Tout débute le 15 juin avec la publication de deux instructions AMF relatives aux prospectus des Fonds agréés et allégés. Bien que ces instructions n'entreront en vigueur que le 15 aout prochain et remplaceront, à cette date, les instructions COB du 6 juin 2000, les professionnels ont d'ores et déjà du s'adapter et, pour certains dans l'urgence. En effet, c'est traditionnellement dans le courant du mois de juillet que les gestionnaires de FCPI et FIP déposent leur dossier de demande d'agrément à l'AMF en vue d'une commercialisation à la rentrée. Mais les nouvelles instructions concernent plus largement tous les Fonds qui seront prochainement constitués ainsi que les Fonds existants au 15 juin dont la période de commercialisation sera encore ouverte au 15 juin 2010. Désormais, les prospectus (c'est-à-dire pour les Fonds allégés, le règlement et, pour les Fonds agréés, le règlement et la notice d'information) devront décrire la stratégie d'investissement du Fonds par classe d'actifs, que celle-ci soit ou non éligible aux quotas d'investissement. Les prospectus devront également être plus précis sur les risques liés à un investissement dans le Fonds, tels que le risque de perte en capital, le risque de non liquidité, de valorisation, etc. A cet effet, une rubrique "Profil de risque" est créée. Les gestionnaires devront aussi être plus transparents sur l'ensemble des frais et commissions en détaillant leur assiette et leur montant (ou pourcentage maximum). Enfin, une contradiction mérite d'être soulignée : alors que l'instruction relative aux FCPR agréés limite à 20% la part des produits et plus-values nettes qui reviennent à la société de gestion et son équipe, dans le même temps l'administration fait circuler un projet de décret relatif au régime fiscal du carried interest autorisant un pourcentage supérieur…

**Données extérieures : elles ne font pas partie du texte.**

Lemma idsAllocated_invariant_witness :
  idsAllocated (runOps sessionOps (emptyHeap, empty)).2
  ∧ contextNodeById (nodeIdMapCollection (runOps sessionOps (emptyHeap, empty)).2)
      !! (idCounter (runOps sessionOps (emptyHeap, empty)).2 + 1) = None
  ∧ astNodeById (nodeIdMapCollection (runOps sessionOps (emptyHeap, empty)).2)
      !! (idCounter (runOps sessionOps (emptyHeap, empty)).2 + 1) = None.
Proof.
  apply (idsAllocated_invariant sessionOps emptyHeap empty).
  apply (bool_decide_unpack _). vm_compute. exact I.
Defined.

Lemma registeredUnderOwnId_invariant_witness :
  registeredUnderOwnId (runOps sessionOps (emptyHeap, empty)).1
                       (runOps sessionOps (emptyHeap, empty)).2.
Proof.
  apply (registeredUnderOwnId_invariant sessionOps emptyHeap empty).
  apply (bool_decide_unpack _). vm_compute. exact I.
Defined.


Lemma deleteContext_root_collapse_keeps_parent_entry_witness :
  ∃ h' s',
    deleteContext 1 worldOpenChild.1 worldOpenChild.2 = Returned None h' s'
    ∧ parentIdById (nodeIdMapCollection s') !! 2 = Some 1
    ∧ contextNodeById (nodeIdMapCollection s') !! 1 = None
    ∧ childIdsById (nodeIdMapCollection s') !! 1 = None.
Proof.
  apply (deleteContext_root_collapse_keeps_parent_entry worldOpenChild.1 worldOpenChild.2
           1 1%positive 2);
    try (vm_compute; reflexivity).
  - apply (bool_decide_unpack _). vm_compute. exact I.
  - right. vm_compute. eauto.
Defined.

Lemma deleteContext_after_root_collapse_throws_witness :
  ∃ h' s' e h'' s'',
    deleteContext 1 worldOpenChild.1 worldOpenChild.2 = Returned None h' s'
    ∧ maybeNode (root s') = Some 2%positive
    ∧ deleteContext 2 h' s' = Thrown e h'' s''.
Proof.
  apply (deleteContext_after_root_collapse_throws worldOpenChild.1 worldOpenChild.2
           1 1%positive 2 2%positive);
    try (vm_compute; reflexivity).
  - apply (bool_decide_unpack _). vm_compute. exact I.
  - done.
Defined.

Lemma parentsListChildren_kept_witness :
  match runOp (OpDelete 3) worldThreeGenerations.1 worldThreeGenerations.2 with
  | Returned _ _ s' => parentsListChildren s'
  | _ => True
  end.
Proof.
  apply (parentsListChildren_kept worldThreeGenerations.1 worldThreeGenerations.2
           (OpDelete 3)).
  - apply (bool_decide_unpack _). vm_compute. exact I.
  - apply (bool_decide_unpack _). vm_compute. exact I.
Defined.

Le lendemain, soit le 16 juin 2009, l'amendement dit "Adnot", qui interdit aux holdings ISF de compter plus de 50 actionnaires et qui, en pratique, aboutit à mettre fin à la commercialisation des holdings par voie d' "offre au public", entrait en vigueur.
Le 29 juin, la proposition de loi "Arthuis" était adoptée au Sénat. Elle prévoit que les Fonds ("Fonds ISF" et "Fonds IR") disposeront (i) de 6 mois à compter de la fin de leur période de souscription[1], qui ne pourrait excéder 8 mois à compter de la date de constitution du Fonds, pour atteindre 50% de leurs ratios d'investissement et (ii) de 12 mois pour atteindre 100% de ces ratios. Par ailleurs, leurs frais et commissions seront plafonnés[2]. S'il s'agit aujourd'hui d'une simple proposition de loi dont l'examen est attendu en octobre prochain à l'Assemblée Nationale, les professionnels anticipent d'ores et déjà son adoption.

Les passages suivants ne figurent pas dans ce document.